Sub-index for notes on stem cells, cell differentiation and cell specialisation

(4) Explaining the role of animal stem cells and human reproduction

Development in the embryo, foetus and growing baby

Stem cells are unspecialised (undifferentiated) cells that divide by mitosis to produce daughter cells of many different types of specialised cells - a process of cell differentiation.

Most types of animal cells only differentiate at an early stage whereas many plant cells retain the ability to differentiate throughout life.

In mature animals, adult cell division is mainly restricted to replacement of damaged or dead cells and adult stem cells cannot differentiate into all the specialised cells needed in an animal.

Most differentiation occurs as an organism develops - embryonic stem cells are found in early human embryos.

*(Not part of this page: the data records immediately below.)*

Lemma writer_steps n c w d d' : rtc (quiet_batch_step n) d d' -> steps n (c, w, d) (c, w, d').
Proof using.
  induction 1 as [d|d d1 d' (Hs & H1 & H2) _ IH]; [apply rtc_refl|].
  eapply rtc_l; [|exact IH]. by apply writer_works.
Qed.

Lemma channel_drains n d i w :
  closed d.2 = true -> workers d.2 !! i = Some (w, false) ->
  exists d', rtc (quiet_batch_step n) d d' /\ closed d'.2 = true /\ activations d'.2 = [].
Proof using.
  destruct d as [sent b]. cbn. remember (activations b) as l eqn:Hl. revert b w Hl.
  induction l as [|doc l IH]; intros b w Hl Hc Hw; [exists (sent, b); by split_and!; [apply rtc_refl|..]|].
  edestruct (IH (mkBatcher l (closed b) (<[i := ((addActivation w doc).2, false)]> (workers b))
    (record_write (addActivation w doc).1 (written b)))) as (d' & Hs & Hc' & Ha); [done|done| |].
  { cbn. apply list_lookup_insert_eq. by eapply lookup_lt_Some. }
  exists d'. split_and!; [|done..]. eapply rtc_l; [|exact Hs]. split_and!; [|done..].
  by apply batch_take.
Qed.

Lemma writers_end n d :
  closed d.2 = true -> activations d.2 = [] ->
  exists d', rtc (quiet_batch_step n) d d' /\ forallb snd (workers d'.2) = true.
Proof using.
  intros Hc Ha.
  assert (Hj : forall j, exists d', rtc (quiet_batch_step n) d d' /\
    closed d'.2 = true /\ activations d'.2 = [] /\
    List.length (workers d'.2) = List.length (workers d.2) /\
    forall i p, (i < j)%nat -> workers d'.2 !! i = Some p -> p.2 = true).
  { induction j as [|j (d1 & Hs & Hc1 & Ha1 & Hlen & IH)]; [exists d; split_and!; [apply rtc_refl|done..|lia]|].
    destruct d1 as [sent b]. cbn in *.
    assert (Hne : forall i p, (i < S j)%nat -> i <> j -> workers b !! i = Some p -> p.2 = true)
      by (intros i p ? ?; apply IH; lia).
    destruct (workers b !! j) as [[w [|]]|] eqn:Hw.
    - exists (sent, b). split_and!; [done..|]. cbn. intros i p Hi.
      destruct (decide (i = j)) as [->|]; [rewrite Hw; by intros [= <-]|by apply Hne].
    - eexists (sent, mkBatcher [] true (<[j := ((flush w).2, true)]> (workers b)) _).
      split_and!; [eapply rtc_r; [done|]; split_and!; [by apply batch_end|done|done]|done|done| |]; cbn.
      + by rewrite length_insert.
      + intros i p Hi. destruct (decide (i = j)) as [->|]; [|rewrite list_lookup_insert_ne by done; by apply Hne].
        rewrite list_lookup_insert_eq by (by eapply lookup_lt_Some). by intros [= <-].
    - exists (sent, b). split_and!; [done..|]. cbn. intros i p Hi.
      destruct (decide (i = j)) as [->|]; [congruence|by apply Hne]. }
  destruct (Hj (List.length (workers d.2))) as (d' & Hs & _ & _ & Hlen & Hall).
  exists d'. split; [done|]. apply forallb_forall. intros p [i Hi]%list_elem_of_In%list_elem_of_lookup_1.
  eapply Hall; [|done]. rewrite <- Hlen. by eapply lookup_lt_Some.
Qed.

Lemma writer_ends n c w d :
  closed d.2 = true ->
  exists d', steps n (c, w, d) (c, w, d') /\ returns ShutdownActivationWriter c w d'.2 = true.
Proof using.
  intros Hc. destruct (forallb snd (workers d.2)) eqn:Hf; [exists d; by split; [apply rtc_refl|]|].
  assert (Hex : exists i p, workers d.2 !! i = Some (p, false)).
  { apply not_true_iff_false in Hf. revert Hf. clear. induction (workers d.2) as [|[p []] l IH]; cbn; [done|..].
    - intros Hf. destruct (IH Hf) as (i & q & Hq). by exists (S i), q.
    - intros _. by exists 0%nat, p. }
  destruct Hex as (i & p & Hp).
  destruct (channel_drains n d i p Hc Hp) as (d1 & Hs1 & Hc1 & Ha1).
  destruct (writers_end n d1 Hc1 Ha1) as (d2 & Hs2 & Hf2).
  exists d2. split; [|done]. apply writer_steps. by etrans.
Qed.

(** Every call of [main] returns, if the goroutines get to run. *)
Lemma call_returns n st past todo c w d :
  shutdownSequence = past ++ st :: todo -> Forall (fun st => achieved st c w d.2) past ->
  called st c d.2 ->
  exists w' d', steps n (c, w, d) (c, w', d') /\ returns st c w' d'.2 = true.
Proof using.
  intros Hp Ha Hc.
  assert (Hat : shutdownSequence !! List.length past = Some st) by (rewrite Hp; by apply list_lookup_middle).
  assert (Hto : take (List.length past) shutdownSequence = past) by (rewrite Hp; by rewrite take_app_length).
  assert (Hpast : forall st', st' ∈ take (List.length past) shutdownSequence -> called st' c d.2).
  { rewrite Hto, Forall_forall in *. intros st' Hst. by destruct (Ha _ Hst). }
  clear Hp Hto Ha. generalize dependent (List.length past). intros i Hat Hpast.
  destruct st; cbn in Hc; try (exists w, d; split; [apply rtc_refl|done]).
  - destruct (requests_finish n c w d) as (w' & Hs & Hr & _). exists w', d. split; [done|].
    cbn. by rewrite Hr.
  - assert (Hi : i = 3%nat) by (do 10 (destruct i as [|i]; [done|]); done). subst i.
    destruct (group_ends n c w d) as (w' & Hs & Hr);
      [apply (Hpast CancelInnerWork)|apply (Hpast ShutdownServer)|by exists w', d]; cbn; set_solver.
  - destruct (writer_ends n c w d Hc) as (d' & Hs & Hr). by exists w, d'.
  - assert (Hi : i = 9%nat) by (do 10 (destruct i as [|i]; [done|]); done). subst i.
    exists w, d. split; [apply rtc_refl|]. apply (Hpast CancelHelperWork). cbn. set_solver.
Qed.

Lemma main_runs n s todo :
  program_inv n s -> pc s = Before todo -> exists s', rtc (program_step n) s s' /\ exited s' = true.
Proof using.
  revert s. induction todo as [|st todo IH]; intros s Hi Hp.
  { exists s. split; [apply rtc_refl|]. unfold exited. by rewrite Hp. }
  destruct (begin_call st (ctl s) (docs s).2) as [c1 b1] eqn:Hb.
  set (s1 := mkProgram (signalled s) (Inside st todo) c1 (wrk s) ((docs s).1, b1)).
  assert (Hs1 : program_step n s s1) by by apply step_call.
  pose proof (program_step_inv _ _ _ Hs1 Hi) as Hi1.
  destruct (pi_position _ _ Hi1) as (past & Hpast & Ha & Hc).
  destruct (call_returns n st past todo _ _ _ Hpast Ha Hc) as (w' & d' & Hs & Hr).
  apply (steps_program n s1) in Hs.
  set (s2 := mkProgram (signalled s1) (pc s1) (ctl s1) w' d') in Hs.
  set (s3 := mkProgram (signalled s) (Before todo) c1 w' d').
  assert (Hs3 : program_step n s2 s3) by by apply (step_return n s2 st todo).
  assert (Hrun : rtc (program_step n) s s3) by (eapply rtc_l; [done|]; by eapply rtc_r).
  destruct (IH s3) as (s' & Hs' & He); [|done|exists s'; split; [by etrans|done]].
  clear -Hrun Hi. induction Hrun; [done|]. by eapply IHHrun, program_step_inv.
Qed.

(** C19: once a signal has arrived or a part of the group has failed, the shutdown never gets stuck: from every
    state the program can be in, whatever the workers, requests and writers are doing, it can go on
    until [main] returns. *)
Theorem shutdown_completes n k s :
  program_reachable n k s -> signalled s || ctxDone (ctl s) = true ->
  exists s', rtc (program_step n) s s' /\ exited s' = true.
Proof using.
  intros Hr Hsig. pose proof (program_reachable_inv _ _ _ Hr) as Hi.
  destruct (pc s) as [|todo|st todo] eqn:Hp.
  - pose proof (step_select n s Hp Hsig) as Hs. edestruct main_runs as (s' & Hs' & He);
      [by eapply program_step_inv|done|]. exists s'. split; [by eapply rtc_l|done].
  - by eapply main_runs.
  - pose proof (pi_position _ _ Hi) as Hpos. rewrite Hp in Hpos. destruct Hpos as (past & Hpast & Ha & Hc).
    destruct (call_returns n st past todo _ _ _ Hpast Ha Hc) as (w' & d' & Hs & Hret).
    apply steps_program in Hs. rewrite Hp in Hs.
    set (s2 := mkProgram _ _ _ _ _) in Hs.
    pose proof (step_return n s2 st todo eq_refl Hret) as Hs3.
    edestruct main_runs as (s' & Hs' & He);
      [eapply program_step_inv; [exact Hs3|]|done|exists s'; split; [etrans; [exact Hs|by eapply rtc_l]|done]].
    clear -Hs Hi. induction Hs; [done|]. by eapply IHHs, program_step_inv.
Qed.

Unlike embryonic animal cells, adult animal stem cells can only partially differentiate into a few types of cell e.g. specific tissues to repair or replace damaged cells.

Initially, from the fertilised egg,  the cells in an embryo are all the same and referred to as embryonic stem cells and divide by mitosis (reminder diagram below of the context of discussing stem cells in detail here).

Stem cells are undifferentiated and have not changed into a specialised cells in the developing embryo.

Stem cells are found in the early human embryo as it develops in the womb.

Since they are unspecialised, they are able to divide and ultimately produce any type of specialised cell (like those described so far on this page), but stem cells lose this ability as the animal matures.

It seems remarkable that all the different types of cell found in the human body all come from a few cells in the early embryo!

AND, this emphasises how important stem cells are for growth and development.

In human embryos the cells are unspecialised as far as the eight cell stage after three cell divisions by mitosis.

The process of stem cells becoming specialised is called cell differentiation.

Every type of cell in your body is derived from these stem cells.

Cell differentiation enables the embryo to grow and develop tissues - groups of specialised cells working together to perform a particular function e.g. skin, muscle, organs etc.

Adults also have stem cells in their bone marrow (spongy tissue in bones) but these can only be converted into a few specific type of cells - so only quite limited specialisation is possible.

The stem cells in the bone marrow are important in replacing dead or damaged cells e.g. producing new skin or red blood cells, but they are not as versatile as embryonic stem cells - they cannot produce any type of cell.

All body cells contain the same genes, this differs from specialised cells in which most genes are not active.

This means specialised cells only produce the specific proteins they need.

Stem cells can switch any gene 'on' or 'off' during their development.

Genes which are switched on ('active') facilitate the production of proteins that will determine the type of specialised cell a stem cell becomes

Summary of learning objectives and key words or phrases

Be able to explain the role of animal stem cells in human reproduction and development of the foetus in the embryo and development into the birth of a baby.